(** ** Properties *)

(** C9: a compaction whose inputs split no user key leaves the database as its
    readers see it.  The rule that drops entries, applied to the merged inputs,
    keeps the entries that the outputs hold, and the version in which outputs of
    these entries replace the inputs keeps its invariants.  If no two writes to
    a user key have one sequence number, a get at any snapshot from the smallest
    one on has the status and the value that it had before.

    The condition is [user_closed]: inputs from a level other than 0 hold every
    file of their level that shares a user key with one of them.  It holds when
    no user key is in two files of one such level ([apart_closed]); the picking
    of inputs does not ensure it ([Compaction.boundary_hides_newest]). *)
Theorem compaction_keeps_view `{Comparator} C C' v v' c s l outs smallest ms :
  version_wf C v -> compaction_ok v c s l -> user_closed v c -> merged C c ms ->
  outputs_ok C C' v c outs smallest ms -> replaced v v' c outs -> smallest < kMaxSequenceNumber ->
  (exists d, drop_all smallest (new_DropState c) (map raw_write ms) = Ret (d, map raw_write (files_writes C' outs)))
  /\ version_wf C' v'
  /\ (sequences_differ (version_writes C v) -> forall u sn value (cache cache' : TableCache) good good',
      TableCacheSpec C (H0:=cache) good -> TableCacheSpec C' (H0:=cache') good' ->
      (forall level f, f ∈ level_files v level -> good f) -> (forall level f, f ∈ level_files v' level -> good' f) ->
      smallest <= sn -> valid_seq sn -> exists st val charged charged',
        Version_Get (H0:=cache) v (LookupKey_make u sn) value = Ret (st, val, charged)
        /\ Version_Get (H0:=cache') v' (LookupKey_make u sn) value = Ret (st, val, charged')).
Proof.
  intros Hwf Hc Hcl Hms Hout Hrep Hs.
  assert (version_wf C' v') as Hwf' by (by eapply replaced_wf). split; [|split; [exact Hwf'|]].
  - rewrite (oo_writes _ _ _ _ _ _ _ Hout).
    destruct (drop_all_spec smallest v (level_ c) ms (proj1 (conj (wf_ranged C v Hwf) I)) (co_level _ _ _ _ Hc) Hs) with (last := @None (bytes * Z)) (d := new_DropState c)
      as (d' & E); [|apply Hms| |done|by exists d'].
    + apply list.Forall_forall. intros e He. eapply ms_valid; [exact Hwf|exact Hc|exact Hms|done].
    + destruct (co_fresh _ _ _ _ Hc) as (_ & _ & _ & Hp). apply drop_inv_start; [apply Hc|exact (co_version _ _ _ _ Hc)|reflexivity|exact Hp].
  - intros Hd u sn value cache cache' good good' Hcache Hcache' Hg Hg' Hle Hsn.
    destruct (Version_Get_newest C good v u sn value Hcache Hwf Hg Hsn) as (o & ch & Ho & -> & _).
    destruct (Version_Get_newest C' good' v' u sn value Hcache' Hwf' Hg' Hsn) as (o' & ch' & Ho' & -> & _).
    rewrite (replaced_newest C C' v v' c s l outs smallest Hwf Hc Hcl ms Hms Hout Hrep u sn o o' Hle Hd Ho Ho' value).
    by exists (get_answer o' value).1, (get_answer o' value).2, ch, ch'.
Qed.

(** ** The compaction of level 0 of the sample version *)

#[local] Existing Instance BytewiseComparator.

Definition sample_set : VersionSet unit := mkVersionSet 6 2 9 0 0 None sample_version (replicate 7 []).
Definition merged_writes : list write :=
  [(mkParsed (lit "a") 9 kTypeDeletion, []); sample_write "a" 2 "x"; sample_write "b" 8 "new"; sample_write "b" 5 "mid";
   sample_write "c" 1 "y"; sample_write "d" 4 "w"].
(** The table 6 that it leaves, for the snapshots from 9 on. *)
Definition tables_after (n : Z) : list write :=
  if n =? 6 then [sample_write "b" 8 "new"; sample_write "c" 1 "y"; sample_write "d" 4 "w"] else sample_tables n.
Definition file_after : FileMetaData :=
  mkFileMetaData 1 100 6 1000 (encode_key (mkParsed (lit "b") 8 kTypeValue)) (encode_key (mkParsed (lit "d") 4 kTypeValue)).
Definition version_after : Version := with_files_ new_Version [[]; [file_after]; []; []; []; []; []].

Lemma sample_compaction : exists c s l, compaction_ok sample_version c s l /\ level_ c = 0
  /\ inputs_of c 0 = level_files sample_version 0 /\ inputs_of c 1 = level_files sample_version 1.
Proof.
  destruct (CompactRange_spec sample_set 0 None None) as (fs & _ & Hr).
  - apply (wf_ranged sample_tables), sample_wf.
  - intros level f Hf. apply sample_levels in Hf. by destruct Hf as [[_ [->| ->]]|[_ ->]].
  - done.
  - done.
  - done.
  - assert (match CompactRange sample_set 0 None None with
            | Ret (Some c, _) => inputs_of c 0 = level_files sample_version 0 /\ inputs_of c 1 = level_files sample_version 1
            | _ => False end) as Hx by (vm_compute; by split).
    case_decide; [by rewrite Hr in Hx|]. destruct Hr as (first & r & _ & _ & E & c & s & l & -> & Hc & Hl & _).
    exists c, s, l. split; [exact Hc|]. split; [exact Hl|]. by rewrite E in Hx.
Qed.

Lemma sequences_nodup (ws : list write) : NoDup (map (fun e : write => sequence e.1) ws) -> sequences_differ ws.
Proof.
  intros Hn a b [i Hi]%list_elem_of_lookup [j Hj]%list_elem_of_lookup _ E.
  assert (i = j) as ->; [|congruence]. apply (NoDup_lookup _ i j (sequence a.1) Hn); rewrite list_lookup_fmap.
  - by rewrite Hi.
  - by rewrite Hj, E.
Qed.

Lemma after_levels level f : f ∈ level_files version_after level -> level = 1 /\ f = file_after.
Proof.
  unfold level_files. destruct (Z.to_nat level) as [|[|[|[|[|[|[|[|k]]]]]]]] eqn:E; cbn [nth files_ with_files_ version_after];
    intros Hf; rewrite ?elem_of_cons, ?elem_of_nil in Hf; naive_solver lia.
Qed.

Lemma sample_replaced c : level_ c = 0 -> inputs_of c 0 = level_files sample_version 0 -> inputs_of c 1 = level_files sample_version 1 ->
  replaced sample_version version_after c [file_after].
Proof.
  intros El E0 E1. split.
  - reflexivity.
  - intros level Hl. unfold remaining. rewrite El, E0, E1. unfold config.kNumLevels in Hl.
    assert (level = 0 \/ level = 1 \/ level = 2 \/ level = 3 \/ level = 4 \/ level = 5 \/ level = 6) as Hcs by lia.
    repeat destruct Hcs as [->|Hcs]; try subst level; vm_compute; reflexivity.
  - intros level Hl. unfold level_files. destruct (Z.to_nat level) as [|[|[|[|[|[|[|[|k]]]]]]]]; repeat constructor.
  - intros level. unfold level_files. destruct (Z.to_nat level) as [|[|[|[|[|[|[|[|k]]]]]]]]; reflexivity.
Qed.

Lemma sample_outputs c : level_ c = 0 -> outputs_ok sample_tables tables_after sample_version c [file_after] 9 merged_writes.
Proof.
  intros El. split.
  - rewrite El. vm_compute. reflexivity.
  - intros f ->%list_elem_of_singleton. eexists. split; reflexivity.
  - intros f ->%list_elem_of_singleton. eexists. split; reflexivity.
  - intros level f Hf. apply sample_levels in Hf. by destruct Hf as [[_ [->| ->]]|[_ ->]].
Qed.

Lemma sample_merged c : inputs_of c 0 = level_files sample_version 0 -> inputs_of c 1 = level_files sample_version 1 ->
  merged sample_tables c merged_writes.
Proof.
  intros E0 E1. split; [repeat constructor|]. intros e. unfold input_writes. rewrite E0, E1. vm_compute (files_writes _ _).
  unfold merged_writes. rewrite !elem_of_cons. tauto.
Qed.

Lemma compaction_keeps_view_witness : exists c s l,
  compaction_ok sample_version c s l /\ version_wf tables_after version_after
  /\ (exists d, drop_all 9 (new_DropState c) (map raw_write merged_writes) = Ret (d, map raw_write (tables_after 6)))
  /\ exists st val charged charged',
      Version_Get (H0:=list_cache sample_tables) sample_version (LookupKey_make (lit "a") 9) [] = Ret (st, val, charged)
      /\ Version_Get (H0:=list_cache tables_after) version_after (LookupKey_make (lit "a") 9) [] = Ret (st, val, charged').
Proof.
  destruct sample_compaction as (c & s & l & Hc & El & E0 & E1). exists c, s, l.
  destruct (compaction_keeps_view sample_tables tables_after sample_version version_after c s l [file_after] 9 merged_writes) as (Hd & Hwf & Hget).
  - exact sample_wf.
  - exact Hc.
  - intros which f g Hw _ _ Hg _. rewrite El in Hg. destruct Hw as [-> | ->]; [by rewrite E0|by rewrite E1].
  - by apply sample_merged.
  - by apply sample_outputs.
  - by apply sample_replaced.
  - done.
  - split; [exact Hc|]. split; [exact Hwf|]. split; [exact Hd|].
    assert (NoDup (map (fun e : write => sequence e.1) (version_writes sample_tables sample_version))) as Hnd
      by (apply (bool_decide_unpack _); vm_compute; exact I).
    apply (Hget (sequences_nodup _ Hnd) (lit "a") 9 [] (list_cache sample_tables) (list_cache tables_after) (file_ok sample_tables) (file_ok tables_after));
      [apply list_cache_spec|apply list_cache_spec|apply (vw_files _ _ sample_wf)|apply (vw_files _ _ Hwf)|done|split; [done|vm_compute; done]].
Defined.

________________________

Instructions for the task
Would you output, from the records above, exactly the run of lines that starts at the line containing "intros Hwf Hc Hcl Hms Hout Hrep Hs." and ends at the line containing "- rewrite (oo_writes _ _ _ _ _ _ _ Hout).", and only that run?

Solved exercise
  intros Hwf Hc Hcl Hms Hout Hrep Hs.
  assert (version_wf C' v') as Hwf' by (by eapply replaced_wf). split; [|split; [exact Hwf'|]].
  - rewrite (oo_writes _ _ _ _ _ _ _ Hout).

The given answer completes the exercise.